(Stored data)
● ● ●

(** * Verification of the document-management backend (src/main.py, src/crud.py)

    Shallow embedding of the request handlers, the persistence helpers of
    [crud.py], the in-memory ingestion tracker of [main.py] and, modelled
    from the spec, the credential service of the missing [auth.py]. *)

From stdpp Require Import base gmap strings list pretty.
From Stdlib Require Import ZArith Ascii String Lia.

Open Scope Z_scope.
Open Scope string_scope.

(* ------------------------------------------------------------------ *)
(** ** Schemas (src/schemas.py) *)

(** [class IngestionTask(BaseModel)]: document_id, status (a str, default
    "pending"), optional message. *)
Record IngestionTask := mkIngestionTask {
  task_document_id : Z;
  task_status : string;
  task_message : option string
}.

(** Errors surfaced to the client: [HTTPException(status_code, detail)]. *)
Record HTTPException := mkHTTPException {
  status_code : Z;
  detail : string
}.

(** A handler either returns a value or raises an [HTTPException]. *)
Inductive result (A : Type) :=
| Ok (a : A)
| Raise (e : HTTPException).
Arguments Ok {A} a.
Arguments Raise {A} e.

(* ------------------------------------------------------------------ *)
(** ** Ingestion tracker (src/main.py, lines 136-183) *)

Module Ingestion.

(** [ingestion_tasks: Dict[int, schemas.IngestionTask] = {}] *)
Abbreviation tasks := (gmap Z IngestionTask).

(** Python's [x in ["pending", "processing"]]. *)
Definition running_status (s : string) : bool :=
  String.eqb s "pending" || String.eqb s "processing".

(** Lines 165-176 of [trigger_ingestion], after the document lookup: the
    check, the insertion of the fresh task and its return (the call to
    [background_tasks.add_task] is recorded as the id to run). *)
Definition trigger (document_id : Z) (ingestion_tasks : tasks)
  : result (IngestionTask * tasks) :=
  match ingestion_tasks !! document_id with
  | Some t =>
      if running_status (task_status t)
      then Raise (mkHTTPException 400
             ("Ingestion for document ID " ++ pretty document_id ++ " is already "
                ++ task_status t ++ "."))
      else
        let ingestion_task := mkIngestionTask document_id "pending" None in
        Ok (ingestion_task, <[document_id := ingestion_task]> ingestion_tasks)
  | None =>
      let ingestion_task := mkIngestionTask document_id "pending" None in
      Ok (ingestion_task, <[document_id := ingestion_task]> ingestion_tasks)
  end.

(** [trigger_ingestion] as a whole: 404 when the document row is absent,
    then [trigger]. [doc_exists] stands for [crud.get_document(...) is not
    None]. *)
Definition trigger_ingestion (doc_exists : Z -> bool) (document_id : Z)
    (ingestion_tasks : tasks) : result (IngestionTask * tasks) :=
  if doc_exists document_id then trigger document_id ingestion_tasks
  else Raise (mkHTTPException 404 "Document not found").

(** [ingestion_tasks[document_id].<field> = v]: a [KeyError] ([None]) when
    the key is absent, otherwise the stored object is mutated in place. *)
Definition set_field (f : IngestionTask -> IngestionTask) (document_id : Z)
    (ingestion_tasks : tasks) : option tasks :=
  match ingestion_tasks !! document_id with
  | Some t => Some (<[document_id := f t]> ingestion_tasks)
  | None => None
  end.

Definition with_status (s : string) (t : IngestionTask) : IngestionTask :=
  mkIngestionTask (task_document_id t) s (task_message t).

Definition with_message (m : string) (t : IngestionTask) : IngestionTask :=
  mkIngestionTask (task_document_id t) (task_status t) (Some m).

(** [process_ingestion_task]: the successive contents of the mapping after
    each of its three assignments (lines 143, 147 and 148), in order; the
    [time.sleep] and the prints do not touch the mapping. The empty trace
    is the [else] branch (print only). [None] would be a [KeyError]. *)
Definition process_ingestion_task (document_id : Z) (ingestion_tasks : tasks)
  : option (list tasks) :=
  match ingestion_tasks !! document_id with
  | Some _ =>
      m1 ← set_field (with_status "processing") document_id ingestion_tasks;
      m2 ← set_field (with_status "completed") document_id m1;
      m3 ← set_field (with_message "Ingestion completed successfully.")
             document_id m2;
      Some [m1; m2; m3]
  | None => Some []
  end.
(** * DocTool: the PDF survey-sheet extractor [pdf_extractor/core.py]

    A shallow embedding of [pdf_extractor/core.py] and of the parts of the
    Python runtime, pandas, pypdf and the file system that it touches.

    - Python [str] values are Rocq [string]s whose characters stand for the
      code points 0..255; the [str] methods used by the program ([strip],
      [split], [splitlines], [lower], [endswith], [join], ["," in s]) are
      written out in [Module Py].
    - pandas [DataFrame]s are mutable objects: they live in a store
      ([frames]) and are passed around by reference ([loc]).  A [Series] is
      never mutated by the program and is handled by value.
    - effects (store, file system, standard output, exceptions) are threaded
      through the state-and-exception monad [M].
    - the file system is a map from paths, as the program spells them, to
      regular files, with the set of the directories that are there; what
      the operating system, pandas and xlsxwriter decide for reasons the
      file system does not show is a parameter ([env]). *)

From Stdlib Require Import String Ascii List Arith Lia Bool.
From stdpp Require Import base option list gmap strings pretty.

Local Open Scope string_scope.
Local Open Scope list_scope.
Local Open Scope nat_scope.

(* ===================================================================== *)
(** * Python strings                                                      *)
(* ===================================================================== *)

Module Py.
(** * Constitutional rules: inheritance resolver, validator and session store

    A shallow embedding of
    - [build/utils/.../rule-resolver] ([loadRuleSet], [resolveInheritanceChain],
      [resolveRules], [getEffectiveRules], [validateRules]),
    - [src/utils/constitutionalRules.ts] (path discovery, string projection,
      the check of the rules file),
    - [src/cli/validate.ts] ([validateConstitutionalRules]),
    - [src/tools/constitution.ts] (the per-session constitution store),
    - the hot-reload watcher ([watchInheritanceChain]),
    followed by the properties of these functions.

    Modelling conventions.
    - The file system is a finite map from absolute paths to the decoded
      rule documents ([JSON.parse] is outside the model).
    - Node's [path] functions and [os.homedir] are fields of the [World]:
      every statement holds whatever they compute.
    - A JavaScript object used as a dictionary whose enumeration order is
      observable ([Object.entries], [Object.values]) is an association list
      in insertion order with update in place ([obj]); rule ids are read as
      ordinary own-property keys (not array indices, not names of
      [Object.prototype] members).
    - A field that may be missing in a decoded document is an [option];
      truthiness tests ([!x], [if (x)]) are spelled out by [truthy_*].
    - A thrown exception is the [Throw] outcome. The recursion of
      [resolveInheritanceChain] is driven by a fuel counter; the top-level
      entry point supplies more fuel than any descent can use
      (see [resolveInheritanceChain_fuel_enough]). The recursion of
      [watchInheritanceChain] is driven by fuel as well; there the fuel can
      run out, which stands for a recursion deeper than any bound. *)

From Stdlib Require Import String List ZArith Lia Permutation Sorted.
From stdpp Require Import base option list gmap sets strings relations.

Set Warnings "-clear-no-such-hyp".

Local Open Scope string_scope.
Local Open Scope list_scope.

(** ** JavaScript helpers *)

Module JS.

(** Exceptions raised by the modelled code. *)
Inductive error :=
| RuleSetFileNotFound (filePath : string)
| CircularDependency (absolutePath : string)
| TypeError.

(** Outcome of a call: a value, an exception, or fuel exhausted. *)
Inductive result (A : Type) :=
| Ok (a : A)
| Throw (e : error)
| OutOfFuel.
Arguments Ok {A} a.
Arguments Throw {A} e.
Arguments OutOfFuel {A}.

Definition bind {A B} (r : result A) (k : A → result B) : result B :=
  match r with
  | Ok a => k a
  | Throw e => Throw e
  | OutOfFuel => OutOfFuel
  end.

(** [for (const x of xs) { acc = step(x, acc) }] with exceptions. *)
Fixpoint for_of {A S} (step : A → S → result S) (xs : list A) (acc : S)
  : result S :=
  match xs with
  | [] => Ok acc
  | x :: xs' => bind (step x acc) (for_of step xs')
  end.

(** Truthiness of an optional string / boolean / any object. *)
Definition truthy_string (o : option string) : bool :=
  match o with
  | Some s => negb (String.eqb s "")
  | None => false
  end.

Definition truthy_bool (o : option bool) : bool :=
  match o with
  | Some b => b
  | None => false
  end.

Definition truthy_object {A} (o : option A) : bool :=
  match o with
  | Some _ => true
  | None => false
  end.

(** Template-literal rendering of a possibly missing string. *)
Definition show (o : option string) : string :=
  match o with
  | Some s => s
  | None => "undefined"
  end.

(** [hay.includes(needle)]. *)
Fixpoint includes (needle hay : string) : bool :=
  String.prefix needle hay ||
  match hay with
  | EmptyString => false
  | String _ hay' => includes needle hay'
  end.

(** [xs.join(sep)]. *)
Fixpoint join (sep : string) (xs : list string) : string :=
  match xs with
  | [] => ""
  | [x] => x
  | x :: xs' => x +:+ sep +:+ join sep xs'
  end.

(** Objects as insertion-ordered dictionaries. *)
Definition obj (V : Type) := list (string * V).

Fixpoint obj_get {V} (k : string) (o : obj V) : option V :=
  match o with
  | [] => None
  | (k', v) :: o' => if String.eqb k' k then Some v else obj_get k o'
  end.

(** [o[k] = v]: an existing key keeps its position. *)
Fixpoint obj_set {V} (k : string) (v : V) (o : obj V) : obj V :=
  match o with
  | [] => [(k, v)]
  | (k', v') :: o' =>
      if String.eqb k' k then (k, v) :: o' else (k', v') :: obj_set k v o'
  end.

Definition entries {V} (o : obj V) : list (string * V) := o.
Definition keys {V} (o : obj V) : list string := map fst o.
Definition values {V} (o : obj V) : list V := map snd o.

(** The comparison step of [Array.prototype.sort]: the element [x] moves
    behind [y] only when the comparator is positive; [NaN] (here [None])
    counts as [+0]. *)
Definition comes_after (v : option Z) : bool :=
  match v with
  | Some z => (0 <? z)%Z
  | None => false
  end.

Fixpoint sort_insert {A} (cmp : A → A → option Z) (x : A) (l : list A)
  : list A :=
  match l with
  | [] => [x]
  | y :: l' =>
      if comes_after (cmp x y) then y :: sort_insert cmp x l' else x :: y :: l'
  end.

(** [xs.sort(cmp)]. The sort is stable (ECMAScript 2019), which fixes its
    result for every consistent comparator; insertion from the right is one
    such sort. *)
Fixpoint sort {A} (cmp : A → A → option Z) (xs : list A) : list A :=
  match xs with
  | [] => []
  | x :: xs' => sort_insert cmp x (sort cmp xs')
  end.

End JS.

(** ** The world the code runs in *)

Module RuleResolver.
Import JS.

Record RuleValidation := {
  automatable : bool;
  scriptPath : option string
}.

(** A rule as decoded from a document; [Partial<Rule> & { reason }] for
    overrides has the same shape. *)
Record Rule := {
  rule_id : option string;
  name : option string;
  description : option string;
  category : option string;
  severity : option string;
  enabled : option bool;
  rationale : option string;
  examples : option (list string);
  validation : option RuleValidation;
  reason : option string
}.

Record RuleSet := {
  version : string;
  extends : option (list string);
  rules : option (obj Rule);
  overrides : option (obj Rule)
}.

Record Conflict := {
  ruleId : string;
  conflict : string;
  conflict_sources : list (option string)
}.

Record ResolvedRuleSet := {
  resolved_rules : obj Rule;
  resolved_sources : obj (list string);
  conflicts : list Conflict
}.

Record ValidationResult := {
  valid : bool;
  errors : list string;
  warnings : list string
}.

(** Files, environment and the platform's path functions. *)
Record World := {
  files : gmap string RuleSet;
  env : gmap string string;
  homedir : string;
  path_resolve : list string → string;
  path_dirname : string → string;
  path_join : list string → string
}.

(** ** rule-resolver *)

Definition loadRuleSet (w : World) (filePath : string) : result RuleSet :=
  match files w !! filePath with
  | None => Throw (RuleSetFileNotFound filePath)
  | Some ruleSet => Ok ruleSet
  end.

(** The loop over [ruleSet.extends]: every parent chain is appended. *)
Fixpoint parent_chains (resolve : string → result (list string))
  (parents : list string) (chain : list string) : result (list string) :=
  match parents with
  | [] => Ok chain
  | parentPath :: rest =>
      bind (resolve parentPath) (fun parentChain =>
        parent_chains resolve rest (chain ++ parentChain))
  end.

Fixpoint resolveInheritanceChain_fuel (fuel : nat) (w : World)
  (ruleSetPath : string) (visited : gset string) : result (list string) :=
  match fuel with
  | O => OutOfFuel
  | S fuel' =>
      let absolutePath := path_resolve w [ruleSetPath] in
      if decide (absolutePath ∈ visited)
      then Throw (CircularDependency absolutePath)
      else
        let visited := {[absolutePath]} ∪ visited in
        bind (loadRuleSet w absolutePath) (fun ruleSet =>
          match extends ruleSet with
          | None | Some [] => Ok [absolutePath]
          | Some parents =>
              bind (parent_chains
                      (fun parentPath =>
                         let resolvedParentPath :=
                           path_resolve w [path_dirname w absolutePath; parentPath] in
                         resolveInheritanceChain_fuel fuel' w resolvedParentPath visited)
                      parents [])
                   (fun chain => Ok (chain ++ [absolutePath]))
          end)
  end.

(** A descent visits a new existing file at every level, so it is never
    deeper than the number of files plus the failing last call. *)
Definition resolveInheritanceChain (w : World) (ruleSetPath : string)
  : result (list string) :=
  resolveInheritanceChain_fuel (S (size (files w))) w ruleSetPath ∅.

(** [{ ...a, ...b }]: every own field of [b] replaces the one of [a]. *)
Definition or_else {A} (b a : option A) : option A :=
  match b with
  | Some _ => b
  | None => a
  end.

Definition spread (a b : Rule) : Rule := {|
  rule_id := or_else (rule_id b) (rule_id a);
  name := or_else (name b) (name a);
  description := or_else (description b) (description a);
  category := or_else (category b) (category a);
  severity := or_else (severity b) (severity a);
  enabled := or_else (enabled b) (enabled a);
  rationale := or_else (rationale b) (rationale a);
  examples := or_else (examples b) (examples a);
  validation := or_else (validation b) (validation a);
  reason := or_else (reason b) (reason a)
|}.

(** The three accumulators of [resolveRules]. *)
Record MergeState := {
  mergedRules : obj Rule;
  sources : obj (list string);
  merge_conflicts : list Conflict
}.

Definition empty_merge : MergeState :=
  {| mergedRules := []; sources := []; merge_conflicts := [] |}.

(** [sources[ruleId].push(entry)]; a missing array is a [TypeError]. *)
Definition sources_push (ruleId entry : string) (srcs : obj (list string))
  : result (obj (list string)) :=
  match obj_get ruleId srcs with
  | Some l => Ok (obj_set ruleId (l ++ [entry]) srcs)
  | None => Throw TypeError
  end.

(** Body of the loop over [Object.entries(ruleSet.rules)]. *)
Definition merge_rule (filePath : string) (entry : string * Rule)
  (st : MergeState) : result MergeState :=
  let '(ruleId, rule) := entry in
  bind (if truthy_object (obj_get ruleId (mergedRules st))
        then match obj_get ruleId (sources st) with
             | Some l =>
                 Ok (merge_conflicts st ++
                     [{| ruleId := ruleId;
                         conflict := "Rule redefined in " +:+ filePath;
                         conflict_sources := [head l; Some filePath] |}])
             | None => Throw TypeError
             end
        else Ok (merge_conflicts st))
    (fun conflicts =>
       let mergedRules := obj_set ruleId rule (mergedRules st) in
       let sources :=
         match obj_get ruleId (sources st) with
         | Some _ => sources st
         | None => obj_set ruleId [] (sources st)
         end in
       bind (sources_push ruleId filePath sources) (fun sources =>
         Ok {| mergedRules := mergedRules;
               sources := sources;
               merge_conflicts := conflicts |})).
(** X12.  For a current month with data, the latest snapshot is a point
    of the trajectory with the greatest snapshot date.  With at most 89
    days to close, the forecast is the latest weighted value compounded
    through the smoothed rates of the days [daysToClose - 1, ..., 0], in
    that order; the forecast trajectory has one point for each of these
    days, dated 1, 2, ... days after the latest snapshot, with raw
    amount 0, its weighted amounts being the values reached day after
    day, the last one the forecast.  After the closing day
    ([daysToClose <= 0]) the forecast is the latest weighted value. *)
Theorem forecast_projection
        (a : Analyzer) (monthKey : string)
        (monthData : list AggregatedSnapshot) (latest : AggregatedSnapshot) :
  dget monthKey (aggregatedDataByMonth a) = Some monthData ->
  latestSnapshotOf monthData = Some latest ->
  daysBeforeClose latest <= 89 ->
  let r := forecastMonth a monthKey in
  let days := countdown (daysBeforeClose latest) in
  let rateOf := rateAt (forecastGrowthRates a) in
  In latest monthData
  /\ (forall q, In q monthData -> snapshotDate q <= snapshotDate latest)
  /\ trajectory r = map toTrajectoryPoint monthData
  /\ forecast r = Some (compound rateOf (weightedPipeline latest) days)
  /\ map t_daysBeforeClose (forecastTrajectory r) = days
  /\ map t_snapshotDate (forecastTrajectory r)
     = daysAfter (snapshotDate latest) (length days)
  /\ map t_weightedAmount (forecastTrajectory r)
     = compoundSteps rateOf (weightedPipeline latest) days
  /\ Forall (fun p => t_rawAmount p = ofZ 0) (forecastTrajectory r)
  /\ forecast r
     = Some (List.last (map t_weightedAmount (forecastTrajectory r))
                       (weightedPipeline latest))
  /\ (daysBeforeClose latest <= 0 ->
      forecast r = Some (weightedPipeline latest)).
Proof.
  intros Hd Hl Hdays r days rateOf.
  assert (L : In latest monthData
              /\ forall q, In q monthData -> snapshotDate q <= snapshotDate latest).
  { unfold latestSnapshotOf, reduce1 in Hl.
    destruct monthData as [|x l]; [discriminate|]. injection Hl as Hl.
    destruct (latest_fold snapshotDate l x) as [K1 K2].
    cbv beta in K1, K2. rewrite Hl in K1, K2. auto. }
  destruct L as [L1 L2]. split; [exact L1|]. split; [exact L2|].
  subst r. unfold forecastMonth. rewrite Hd.
  destruct monthData as [|p rest]; [destruct L1|].
  rewrite Hl.
  destruct (daysBeforeClose latest >? 89) eqn:G; [lia|].
  destruct (projectStep_fold rateOf days (weightedPipeline latest)
                             (snapshotDate latest) [])
    as (news & E & D & S & W & R).
  fold rateOf. fold days. rewrite E.
  cbn [trajectory forecast forecastTrajectory app].
  split; [reflexivity|]. split; [reflexivity|]. split; [exact D|].
  split; [exact S|]. split; [exact W|]. split; [exact R|].
  split.
  - rewrite W, compoundSteps_last. reflexivity.
  - intros Hz. subst days. unfold countdown.
    replace (Z.to_nat (daysBeforeClose latest)) with 0%nat by lia.
    reflexivity.
Qed.
(** Fetching reads and writes nothing of the state and never raises. *)
Lemma fetch_urls_run urls acc :
  ∃ v evs,
    (∀ st, fetch_urls self urls acc st = Result (Ret v) st evs) ∧
    Forall (λ e, is_catalog_event e = true) evs.
Proof.
  revert acc. induction urls as [|url urls IH]; intros acc.
  - exists (Some acc), []. by split.
  - simpl. unfold bind, emit; simpl.
    destruct (session_get self url) as [|[models|]].
    + exists None, [SessionGet url; LogError (FailedToFetch url)].
      split; [done | by repeat constructor].
    + destruct (IH (acc ++ models)) as (v & evs & Hrun & Hevs).
      exists v, (SessionGet url :: evs). split.
      * intros st. by rewrite Hrun.
      * by constructor.
    + destruct (IH acc) as (v & evs & Hrun & Hevs).
      exists v, (SessionGet url :: LogWarning (UnexpectedFormat url) :: evs).
      split.
      * intros st. simpl. by rewrite Hrun.
      * by repeat constructor.
Qed.

Lemma fetch_remote_model_list_run :
  ∃ v evs,
    (∀ st, fetch_remote_model_list self st = Result (Ret v) st evs) ∧
    Forall (λ e, is_catalog_event e = true) evs.
Proof. apply fetch_urls_run. Qed.
Lemma download_batch_within_bound (w : World)
    (batch : list (string * MediaItem)) :
  preserves within_bound (download_batch w batch).
Proof.
  unfold download_batch. apply preserves_try_except.
  - preserve.
    + apply execute_preserves. intros st calls H. exact H.
    + unfold download_result. preserve.
  - intros e h. destruct (isinstance e KeyboardInterrupt).
    { intros [= <-]. unfold future_cancel. preserve. }
    destruct (http_or_retry e); [|discriminate].
    intros [= <-]. unfold find_bad_items. preserve.
Qed.

#[local] Hint Resolve download_batch_within_bound : preserves.

Lemma check_candidate_preserves (P : State -> Prop) (w : World)
    (media_item : MediaItem) (batch : list (string * MediaItem)) :
  (forall st n, P st -> P (set_files_download_skipped n st)) ->
  (forall st db, P st -> P (set_db db st)) ->
  (forall st d, P st -> P (set_dirs d st)) ->
  preserves P (check_candidate w media_item batch).
Proof.
  intros H1 H2 H3. unfold check_candidate. preserve;
    apply preserves_modify; intros st H; auto.
Qed.

Lemma collect_batch_preserves (P : State -> Prop) (w : World)
    (items : list MediaItem) (batch : list (string * MediaItem)) :
  (forall st n, P st -> P (set_files_download_skipped n st)) ->
  (forall st db, P st -> P (set_db db st)) ->
  (forall st d, P st -> P (set_dirs d st)) ->
  preserves P (collect_batch w items batch).
Proof.
  intros H1 H2 H3. revert batch.
  induction items as [|m items IH]; intro batch; simpl; preserve.
  apply check_candidate_preserves; assumption.
Qed.

Lemma download_photo_media_within_bound (w : World)
    (candidates : list MediaItem) :
  preserves within_bound (download_photo_media w candidates).
Proof.
  unfold download_photo_media. preserve.
  unfold download_block. preserve.
  apply collect_batch_preserves; intros; assumption.
Qed.

(** *** The claims on the download run *)

(** Claim C1 fails on the code.  The future of the one task in flight
    holds a [KeyboardInterrupt]; [do_download_complete] counts it as a
    failed download, removes the future and returns: the test
    [e == KeyboardInterrupt] compares the exception object with the
    class, and nothing is raised again.  (The ledger is left alone.) *)
Theorem cancellation_is_not_raised_again :
  let w := worker_raises KeyboardInterrupt in
  let st := in_flight 1 in
  future_exception w 0 = Some KeyboardInterrupt
  /\ exists st',
       do_download_complete w [0%nat] st = Normal tt st'
       /\ files_download_failed st' = S (files_download_failed st)
       /\ pool_future_to_media st' = []
       /\ bad_ids st' = bad_ids st.
Proof.
  intros w st. split; [reflexivity|].
  eexists. split; [reflexivity|]. repeat split.
Qed.
(** Lines 6 to 11 of the function: the shapes, the difference of the
    mean vectors and the pooled covariance. *)
Definition pooling (X Y : ndarray Qc)
  : outcome (Z * Z * Z * ndarray Qc * ndarray Qc) :=
  ('(nx, p) <- shape2 X ;;
   '(ny, _) <- shape2 Y ;;
   mx <- np_mean X ;;
   my <- np_mean Y ;;
   delta <- binop Qcminus mx my ;;
   Sx <- np_cov X ;;
   Sy <- np_cov Y ;;
   S <- binop Qcplus (scale (QcZ (nx - 1)) Sx) (scale (QcZ (ny - 1)) Sy) ;;
   S_pooled <- div_int S (pool_divisor nx ny) ;;
   Ret (nx, ny, p, delta, S_pooled))%py.

(** [S_pooled] of line 11 alone. *)
Definition pooled_covariance (X Y : ndarray Qc) : outcome (ndarray Qc) :=
  ('(_, _, _, _, S_pooled) <- pooling X Y ;; Ret S_pooled)%py.

Section Test.

(** [scipy.stats.f(dfn, dfd).cdf], outside this repository, for positive
    degrees of freedom. *)
Variable F_cdf : Z -> Z -> Qc -> Qc.

(** [f(dfn, dfd).cdf(x)]: [nan] when a degree of freedom is not positive. *)
Definition cdf (dfn dfd : Z) (x : Qc) : outcome Qc :=
  if ((0 <? dfn) && (0 <? dfd))%Z%bool then Ret (F_cdf dfn dfd x) else NonFinite.

Definition TwoSampleT2Test (X Y : ndarray Qc) : outcome result :=
  ('(nx, ny, p, delta, S_pooled) <- pooling X Y ;;
   k <- int_div (nx * ny) (t2_divisor nx ny) ;;
   S_inv <- linalg_inv S_pooled ;;
   q <- matmul (transpose delta) S_inv ;;
   q <- matmul q delta ;;
   let t_squared := scale k q in
   statistic <- div_int (scale (QcZ (nx + ny - p - 1)) t_squared)
                        (F_divisor nx ny p) ;;
   c <- mapM_array (cdf p (nx + ny - p - 1)) statistic ;;
   let p_value := astype (fun x => 1 - x) c in
   Ret {| printed := (statistic, (p, nx + ny - p - 1)%Z, p_value);
          returned := (statistic, p_value) |})%py.

End Test.

(** The F distribution function in closed form where it is rational:
    [dfn = 2] and [dfd] even, [1 - (1 + 2x/dfd)^(-dfd/2)] for [x > 0]. *)
Definition F_cdf_2 (dfn dfd : Z) (x : Qc) : Qc :=
  if Qc_eq_bool x 0 then 0
  else match x ?= 0 with
       | Lt => 0
       | _ => 1 - / ((1 + QcZ 2 * x / QcZ dfd) ^ Z.to_nat (dfd / 2))
       end.


(** Samples to run the test on: one feature ([one_c] has two rows only),
    two features ([line_a], [line_b]: points of one line), and three
    features in two rows. *)
Definition one_a : ndarray Qc := Arr2 1 (of_ints [[1]; [2]; [4]]%Z).
Definition one_b : ndarray Qc := Arr2 1 (of_ints [[0]; [1]; [2]; [5]]%Z).
Definition one_c : ndarray Qc := Arr2 1 (of_ints [[0]; [1]]%Z).
Definition two_a : ndarray Qc := Arr2 2 (of_ints [[1; 2]; [2; 1]; [4; 5]]%Z).
Definition two_b : ndarray Qc := Arr2 2 (of_ints [[0; 0]; [1; 3]; [2; 1]; [5; 5]]%Z).
Definition line_a : ndarray Qc := Arr2 2 (of_ints [[1; 2]; [2; 4]; [3; 6]]%Z).
Definition line_b : ndarray Qc := Arr2 2 (of_ints [[0; 0]; [1; 2]; [5; 10]]%Z).
Definition three_a : ndarray Qc := Arr2 3 (of_ints [[0; 1; 2]; [1; 1; 1]]%Z).
Definition three_b : ndarray Qc := Arr2 3 (of_ints [[1; 2; 3]; [4; 5; 7]]%Z).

● ● ●

» **Brief**
The lines above, starting at the one with "the check of" and ending at the one with "Modelling conventions.", are the only ones to return, exactly as written.

» **Output for this task**
      the check of the rules file),
    - [src/cli/validate.ts] ([validateConstitutionalRules]),
    - [src/tools/constitution.ts] (the per-session constitution store),
    - the hot-reload watcher ([watchInheritanceChain]),
    followed by the properties of these functions.

    Modelling conventions.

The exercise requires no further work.